Your assignment: Each entry below must be repeated word for word.

Collected data entries:
(** * Nexus revenue ledger: attribution, withdrawals and CSV import

    A shallow embedding of the accounting core of [src/indel.tsx]: the
    [DataManager] store, the revenue computations of [AdminRevenue],
    [SubDashboard] and [SubMusic], the withdrawal handler [handleWithdraw],
    the withdrawal history of [SubEarnings], the settings form of
    [AdminSettings] and the batch importer [processCSV]; then the traffic
    simulation [simulateTraffic], the login and the routes of [App], the
    user management of [AdminUsers], the overview [AdminDashboard], the
    distribution form [handleDistribute] and the channel binding [bind].

    Modelling conventions.
    - Where only the shape of a computation matters (which records are read,
      summed, filtered, stored), a JavaScript [number] is an exact rational
      ([Q]).  The withdrawal path, where rounding, overflow, NaN and the
      [null] that JSON writes for them decide, is modelled a second time
      over binary64 values in the module [IEEE], with the rendering of the
      dashboard apart from the press of the button.
    - A JavaScript string is a list of 8-bit characters; white space and
      letter case are those of ASCII, so the built-ins are those of
      JavaScript on ASCII strings, and the properties that depend on [trim]
      or [toLowerCase] are stated for ASCII text.
    - The store ([localStorage] behind [DataManager]) is a record [DB]; every
      [db.getX()] reads a field and every [db.setX(v)] replaces it.
    - Clock readings ([Date.now()], [new Date()]) and [Math.random()] are
      inputs: a handler receives them as arguments.  A date is kept as the
      clock reading it was rendered from (milliseconds), whose order is the
      order of its ISO rendering.
    - [parseFloat] is a parameter of the importer.  Where it answers NaN the
      store keeps [null] (JSON has no NaN), which the arithmetic of the
      revenue reads as 0; such a value is the number 0 here. *)

From Stdlib Require Import List Bool Arith Lia Ascii String NArith ZArith QArith Lqa.
From Stdlib Require Import DecimalString Sorted Qround SpecFloat.
Import ListNotations.

(** ** JavaScript built-ins used by the program *)

Module JS.

Definition str := list ascii.

(** String literals of the source. *)
Definition lit (s : string) : str := list_ascii_of_string s.

Definition number := Q.

(** [a === b] on strings. *)
Fixpoint str_eqb (a b : str) : bool :=
  match a, b with
  | [], [] => true
  | x :: a', y :: b' => Ascii.eqb x y && str_eqb a' b'
  | _, _ => false
  end.

(** [!s] for a string: true exactly for the empty string. *)
Definition is_empty (s : str) : bool :=
  match s with [] => true | _ :: _ => false end.

(** White space removed by [String.prototype.trim] (ASCII part): TAB, LF, VT,
    FF, CR and SPACE. *)
Definition isSpace (c : ascii) : bool :=
  let n := nat_of_ascii c in
  (Nat.leb 9 n && Nat.leb n 13) || Nat.eqb n 32.

Fixpoint trimStart (s : str) : str :=
  match s with
  | [] => []
  | c :: r => if isSpace c then trimStart r else s
  end.

Definition trimEnd (s : str) : str := rev (trimStart (rev s)).

Definition trim (s : str) : str := trimEnd (trimStart s).

(** [s.split(sep)] for a one-character separator: never the empty array. *)
Fixpoint split (sep : ascii) (s : str) : list str :=
  match s with
  | [] => [[]]
  | c :: r =>
      if Ascii.eqb c sep then [] :: split sep r
      else match split sep r with
           | [] => [[c]]
           | h :: t => (c :: h) :: t
           end
  end.

Definition lowerChar (c : ascii) : ascii :=
  let n := nat_of_ascii c in
  if Nat.leb 65 n && Nat.leb n 90 then ascii_of_nat (n + 32) else c.

Definition toLowerCase (s : str) : str := map lowerChar s.

Fixpoint startsWith (s p : str) : bool :=
  match p, s with
  | [], _ => true
  | _ :: _, [] => false
  | y :: p', x :: s' => Ascii.eqb x y && startsWith s' p'
  end.

(** [s.includes(sub)]: [sub] occurs somewhere in [s]. *)
Fixpoint includes (s sub : str) : bool :=
  startsWith s sub ||
  match s with
  | [] => false
  | _ :: r => includes r sub
  end.

(** Decimal rendering of a non-negative integer in a template literal. *)
Definition decimal (n : N) : str := lit (NilZero.string_of_uint (N.to_uint n)).

(** [a < b] and [Math.max(a, b)] on numbers. *)
Definition less (a b : number) : bool := negb (Qle_bool b a).

Definition Math_max (a b : number) : number := if Qle_bool a b then b else a.

(** [xs.reduce((acc, x) => acc + f(x), 0)]. *)
Definition sumBy {A : Type} (f : A -> number) (xs : list A) : number :=
  fold_left (fun acc x => acc + f x) xs 0.

End JS.

Import JS.

(** ** Data model (the interfaces of the source) *)

Inductive Role := admin | user.

Definition Role_eqb (a b : Role) : bool :=
  match a, b with
  | admin, admin | user, user => true
  | _, _ => false
  end.

Inductive Platform := youtube | tiktok.

Inductive DistStatus := success | failed.

Inductive WithdrawalStatus := pending | completed.

Module User.

Record t := mk {
  id : str;
  username : str;
  password : option str;
  role : Role;
  ratio : number;
  createdAt : N
}.

End User.

Module Channel.

Record t := mk {
  id : str;
  userId : str;
  platform : Platform;
  identifier : str;
  name : str
}.

End Channel.

Module Distribution.

Record t := mk {
  id : str;
  songId : str;
  userId : str;
  distributedAt : N;
  status : DistStatus;
  views : number
}.

Definition with_status (s : DistStatus) (d : t) : t :=
  mk (id d) (songId d) (userId d) (distributedAt d) s (views d).

End Distribution.

Module Withdrawal.

Record t := mk {
  id : str;
  userId : str;
  amount : number;
  date : N;
  status : WithdrawalStatus
}.

End Withdrawal.

Module AppSettings.

Record t := mk {
  globalPricePer1k : number;
  platformFee : number
}.

End AppSettings.

(** One reading of the host: what [Date.now()], [Math.random()] (already
    rendered as [toString(36).substr(2, 5)]) and [new Date()] return. *)
Record Tick := mkTick {
  Date_now : N;
  Math_random : str;
  new_Date : N
}.

(** ** The store behind [DataManager] *)

Record DB := mkDB {
  getUsers : list User.t;
  getChannels : list Channel.t;
  getDistributions : list Distribution.t;
  getWithdrawals : list Withdrawal.t;
  getSettings : AppSettings.t
}.

Definition setUsers (v : list User.t) (db : DB) : DB :=
  mkDB v (getChannels db) (getDistributions db) (getWithdrawals db) (getSettings db).

Definition setChannels (v : list Channel.t) (db : DB) : DB :=
  mkDB (getUsers db) v (getDistributions db) (getWithdrawals db) (getSettings db).

Definition setDistributions (v : list Distribution.t) (db : DB) : DB :=
  mkDB (getUsers db) (getChannels db) v (getWithdrawals db) (getSettings db).

Definition setWithdrawals (v : list Withdrawal.t) (db : DB) : DB :=
  mkDB (getUsers db) (getChannels db) (getDistributions db) v (getSettings db).

Definition setSettings (v : AppSettings.t) (db : DB) : DB :=
  mkDB (getUsers db) (getChannels db) (getDistributions db) (getWithdrawals db) v.

Definition DEFAULT_USERS (loaded : N) : list User.t :=
  [ User.mk (lit "u_admin") (lit "admin") (Some (lit "123456")) admin 0 loaded;
    User.mk (lit "u_test1") (lit "test1") (Some (lit "123456")) user 75 loaded;
    User.mk (lit "u_test2") (lit "test2") (Some (lit "123456")) user 80 loaded ].

Definition DEFAULT_SETTINGS : AppSettings.t :=
  AppSettings.mk (3 # 100) 0.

Problem solution:
(** * Nexus revenue ledger: attribution, withdrawals and CSV import

    A shallow embedding of the accounting core of [src/indel.tsx]: the
    [DataManager] store, the revenue computations of [AdminRevenue],
    [SubDashboard] and [SubMusic], the withdrawal handler [handleWithdraw],
    the withdrawal history of [SubEarnings], the settings form of
    [AdminSettings] and the batch importer [processCSV]; then the traffic
    simulation [simulateTraffic], the login and the routes of [App], the
    user management of [AdminUsers], the overview [AdminDashboard], the
    distribution form [handleDistribute] and the channel binding [bind].

    Modelling conventions.
    - Where only the shape of a computation matters (which records are read,
      summed, filtered, stored), a JavaScript [number] is an exact rational
      ([Q]).  The withdrawal path, where rounding, overflow, NaN and the
      [null] that JSON writes for them decide, is modelled a second time
      over binary64 values in the module [IEEE], with the rendering of the
      dashboard apart from the press of the button.
    - A JavaScript string is a list of 8-bit characters; white space and
      letter case are those of ASCII, so the built-ins are those of
      JavaScript on ASCII strings, and the properties that depend on [trim]
      or [toLowerCase] are stated for ASCII text.
    - The store ([localStorage] behind [DataManager]) is a record [DB]; every
      [db.getX()] reads a field and every [db.setX(v)] replaces it.
    - Clock readings ([Date.now()], [new Date()]) and [Math.random()] are
      inputs: a handler receives them as arguments.  A date is kept as the
      clock reading it was rendered from (milliseconds), whose order is the
      order of its ISO rendering.
    - [parseFloat] is a parameter of the importer.  Where it answers NaN the
      store keeps [null] (JSON has no NaN), which the arithmetic of the
      revenue reads as 0; such a value is the number 0 here. *)

From Stdlib Require Import List Bool Arith Lia Ascii String NArith ZArith QArith Lqa.
From Stdlib Require Import DecimalString Sorted Qround SpecFloat.
Import ListNotations.

(** ** JavaScript built-ins used by the program *)

Module JS.

Definition str := list ascii.

(** String literals of the source. *)
Definition lit (s : string) : str := list_ascii_of_string s.

Definition number := Q.

(** [a === b] on strings. *)
Fixpoint str_eqb (a b : str) : bool :=
  match a, b with
  | [], [] => true
  | x :: a', y :: b' => Ascii.eqb x y && str_eqb a' b'
  | _, _ => false
  end.

(** [!s] for a string: true exactly for the empty string. *)
Definition is_empty (s : str) : bool :=
  match s with [] => true | _ :: _ => false end.

(** White space removed by [String.prototype.trim] (ASCII part): TAB, LF, VT,
    FF, CR and SPACE. *)
Definition isSpace (c : ascii) : bool :=
  let n := nat_of_ascii c in
  (Nat.leb 9 n && Nat.leb n 13) || Nat.eqb n 32.

Fixpoint trimStart (s : str) : str :=
  match s with
  | [] => []
  | c :: r => if isSpace c then trimStart r else s
  end.

Definition trimEnd (s : str) : str := rev (trimStart (rev s)).

Definition trim (s : str) : str := trimEnd (trimStart s).

(** [s.split(sep)] for a one-character separator: never the empty array. *)
Fixpoint split (sep : ascii) (s : str) : list str :=
  match s with
  | [] => [[]]
  | c :: r =>
      if Ascii.eqb c sep then [] :: split sep r
      else match split sep r with
           | [] => [[c]]
           | h :: t => (c :: h) :: t
           end
  end.

Definition lowerChar (c : ascii) : ascii :=
  let n := nat_of_ascii c in
  if Nat.leb 65 n && Nat.leb n 90 then ascii_of_nat (n + 32) else c.

Definition toLowerCase (s : str) : str := map lowerChar s.

Fixpoint startsWith (s p : str) : bool :=
  match p, s with
  | [], _ => true
  | _ :: _, [] => false
  | y :: p', x :: s' => Ascii.eqb x y && startsWith s' p'
  end.

(** [s.includes(sub)]: [sub] occurs somewhere in [s]. *)
Fixpoint includes (s sub : str) : bool :=
  startsWith s sub ||
  match s with
  | [] => false
  | _ :: r => includes r sub
  end.

(** Decimal rendering of a non-negative integer in a template literal. *)
Definition decimal (n : N) : str := lit (NilZero.string_of_uint (N.to_uint n)).

(** [a < b] and [Math.max(a, b)] on numbers. *)
Definition less (a b : number) : bool := negb (Qle_bool b a).

Definition Math_max (a b : number) : number := if Qle_bool a b then b else a.

(** [xs.reduce((acc, x) => acc + f(x), 0)]. *)
Definition sumBy {A : Type} (f : A -> number) (xs : list A) : number :=
  fold_left (fun acc x => acc + f x) xs 0.

End JS.

Import JS.

(** ** Data model (the interfaces of the source) *)

Inductive Role := admin | user.

Definition Role_eqb (a b : Role) : bool :=
  match a, b with
  | admin, admin | user, user => true
  | _, _ => false
  end.

Inductive Platform := youtube | tiktok.

Inductive DistStatus := success | failed.

Inductive WithdrawalStatus := pending | completed.

Module User.

Record t := mk {
  id : str;
  username : str;
  password : option str;
  role : Role;
  ratio : number;
  createdAt : N
}.

End User.

Module Channel.

Record t := mk {
  id : str;
  userId : str;
  platform : Platform;
  identifier : str;
  name : str
}.

End Channel.

Module Distribution.

Record t := mk {
  id : str;
  songId : str;
  userId : str;
  distributedAt : N;
  status : DistStatus;
  views : number
}.

Definition with_status (s : DistStatus) (d : t) : t :=
  mk (id d) (songId d) (userId d) (distributedAt d) s (views d).

End Distribution.

Module Withdrawal.

Record t := mk {
  id : str;
  userId : str;
  amount : number;
  date : N;
  status : WithdrawalStatus
}.

End Withdrawal.

Module AppSettings.

Record t := mk {
  globalPricePer1k : number;
  platformFee : number
}.

End AppSettings.

(** One reading of the host: what [Date.now()], [Math.random()] (already
    rendered as [toString(36).substr(2, 5)]) and [new Date()] return. *)
Record Tick := mkTick {
  Date_now : N;
  Math_random : str;
  new_Date : N
}.

(** ** The store behind [DataManager] *)

Record DB := mkDB {
  getUsers : list User.t;
  getChannels : list Channel.t;
  getDistributions : list Distribution.t;
  getWithdrawals : list Withdrawal.t;
  getSettings : AppSettings.t
}.

Definition setUsers (v : list User.t) (db : DB) : DB :=
  mkDB v (getChannels db) (getDistributions db) (getWithdrawals db) (getSettings db).

Definition setChannels (v : list Channel.t) (db : DB) : DB :=
  mkDB (getUsers db) v (getDistributions db) (getWithdrawals db) (getSettings db).

Definition setDistributions (v : list Distribution.t) (db : DB) : DB :=
  mkDB (getUsers db) (getChannels db) v (getWithdrawals db) (getSettings db).

Definition setWithdrawals (v : list Withdrawal.t) (db : DB) : DB :=
  mkDB (getUsers db) (getChannels db) (getDistributions db) v (getSettings db).

Definition setSettings (v : AppSettings.t) (db : DB) : DB :=
  mkDB (getUsers db) (getChannels db) (getDistributions db) (getWithdrawals db) v.

Definition DEFAULT_USERS (loaded : N) : list User.t :=
  [ User.mk (lit "u_admin") (lit "admin") (Some (lit "123456")) admin 0 loaded;
    User.mk (lit "u_test1") (lit "test1") (Some (lit "123456")) user 75 loaded;
    User.mk (lit "u_test2") (lit "test2") (Some (lit "123456")) user 80 loaded ].

Definition DEFAULT_SETTINGS : AppSettings.t :=
  AppSettings.mk (3 # 100) 0.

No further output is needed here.